━━ Records provided ━━
Lemma body_spawns_accepted k :
  snd (fst (body k)) = map (fun c => spawn_handler c closure) (accepted_conns (fst (fst (body k)))).
Proof. body_cases engine listener k; try destruct single; reflexivity. Qed.

Lemma accept_loop_spawns_accepted fuel k :
  snd (fst (aloop fuel k)) = map (fun c => spawn_handler c closure) (accepted_conns (fst (fst (aloop fuel k)))).
Proof.
  revert k. induction fuel as [|f IH]; intros k; [reflexivity|].
  simpl. pose proof (body_spawns_accepted k) as Ht.
  destruct (body k) as [[e t] nx]. simpl in Ht. destruct nx as [|x]; [|exact Ht].
  specialize (IH (S k)). destruct (aloop f (S k)) as [[e' t'] r']. simpl in *.
  rewrite accepted_conns_app, map_app, Ht, IH. reflexivity.
Qed.

Lemma body_interrupt k e t nx :
  body k = (e, t, nx) -> In (LCheckSignal true) e ->
  nx = Break ExitInterrupted /\ t = [] /\
  e = [LCheckSignal true; LEprint (newline ++ "Server shutting down.")%string].
Proof.
  body_cases engine listener k; intros Hb; try destruct single;
    injection Hb as <- <- <-; simpl; intros Hin;
    repeat match goal with H : _ \/ _ |- _ => destruct H end;
    try discriminate; try contradiction; auto.
Qed.

Lemma body_no_single_shot k : single = false -> snd (body k) <> Break ExitSingleShot.
Proof. intros Hs. rewrite Hs. body_cases engine listener k; simpl; discriminate. Qed.
Definition __init__ : t :=
  {| _client := false; _connected := false; _subscriptions := ∅ |}.

(** [MQTTClient.connect]; [broker] is the outcome of entering the
    [aiomqtt.Client] context.  Every exception is caught here and printed. *)
Definition connect (self : t) (broker : result unit) : bool * t :=
  match broker with
  | Ok _ => (true, {| _client := true; _connected := true;
                      _subscriptions := _subscriptions self |})
  | Raise _ => (false, {| _client := true; _connected := false;
                          _subscriptions := _subscriptions self |})
  end.

(** [MQTTClient.publish]; [net] is the outcome of the client's publish. *)
Definition publish (self : t) (net : result unit) (topic : str)
    (payload : pyval) (qos : pyval) (retain : pyval) : bool :=
  if negb (_connected self) || negb (_client self) then false
  else
    let encoded :=
      match payload with
      | PDict _ | PList _ => json_serializable payload
      | _ => true
      end in
    if negb encoded then false
    else match net with
         | Ok _ => true
         | Raise _ => false
         end.
End MQTTClient.

Module MQTTProtocol.
Record t := {
  base : Protocol.t;
  _client : option MQTTClient.t;
  _listen_task : bool
}.

Definition __init__ : t :=
  {| base := Protocol.__init__ (u "mqtt"); _client := None;
     _listen_task := false |}.

Definition notify (self : t) (st : ProtocolState) (error : option exn) : t :=
  {| base := Protocol._notify_state_change (base self) st error;
     _client := _client self; _listen_task := _listen_task self |}.

(** [add_observer], inherited from [Protocol]. *)
Definition add_observer (self : t) (observer : N) : t :=
  {| base := Protocol.add_observer (base self) observer;
     _client := _client self; _listen_task := _listen_task self |}.
(** * generate_arcade_files.py: the project-snapshot collector

    A shallow embedding of [generate_arcade_project_files] and of the
    library calls it relies on ([open] in text mode, [os.walk],
    [pathlib.Path]), followed by the properties of the collector.

    Conventions.
    - A Python [str] is a list of code points ([N]); a file on disk is a
      list of bytes.
    - Paths are POSIX paths: the separator is [/] and the text sink writes
      a newline as the single byte 10.
    - Every effect of the function (a [print], a [write] on the sink, an
      [open] of an input file) is an event of a chronological trace.
    - What can go wrong: the sink cannot be opened because its name is
      taken by a directory; an entry is gone when the loop reaches it;
      [Path.exists()] raises instead of answering; a file cannot be opened
      or read; its bytes are not UTF-8; the sink cannot encode the path of
      a file (a name with a lone surrogate, as [os.walk] makes from bytes
      that are not UTF-8).
    - What is taken for granted: the working directory can be listed and
      written to, an output file that is already there can be read and
      written, and the console takes every line ([print] does not
      raise). *)

From Stdlib Require Import List NArith Arith Bool Lia.
From Stdlib.Strings Require Import String Ascii Byte.
From Stdlib Require Import DecimalString.
Import ListNotations.

Local Open Scope N_scope.
Local Open Scope list_scope.

(** ** Python strings *)

Definition str := list N.

(** An ASCII literal of the source. *)
Definition lit (s : string) : str :=
  map N_of_ascii (list_ascii_of_string s).

Definition newline : N := 10.
Definition carriage_return : N := 13.
Definition dquote : N := 34.
Definition dot : N := 46.
Definition slash : N := 47.

Fixpoint str_eqb (a b : str) : bool :=
  match a, b with
  | [], [] => true
  | x :: a', y :: b' => (x =? y) && str_eqb a' b'
  | _, _ => false
  end.

(** [s.startswith(p)] *)
Fixpoint starts_with (p s : str) : bool :=
  match p, s with
  | [], _ => true
  | x :: p', y :: s' => (x =? y) && starts_with p' s'
  | _ :: _, [] => false
  end.

(** [sub in s] on strings: [sub] occurs in [s] as a contiguous run. *)
Fixpoint str_in (sub s : str) : bool :=
  starts_with sub s ||
  match s with
  | [] => false
  | _ :: s' => str_in sub s'
  end.

(** [s.rfind(c)]: the last index of [c]; [None] stands for Python's -1. *)
Fixpoint rfind (c : N) (s : str) : option nat :=
  match s with
  | [] => None
  | x :: s' =>
      match rfind c s' with
      | Some i => Some (S i)
      | None => if x =? c then Some O else None
      end
  end.

(** [str(n)] for a non-negative integer. *)
Definition str_of_nat (n : nat) : str :=
  lit (NilZero.string_of_uint (Nat.to_uint n)).

(** ** Text decoding and encoding *)

Definition bytes := list byte.

Definition in_range (lo hi n : N) : bool := (lo <=? n) && (n <=? hi).

Definition continuation (n : N) : bool := in_range 128 191 n.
━━━
Return only the number of lines above in which the string "Scope" occurs.

2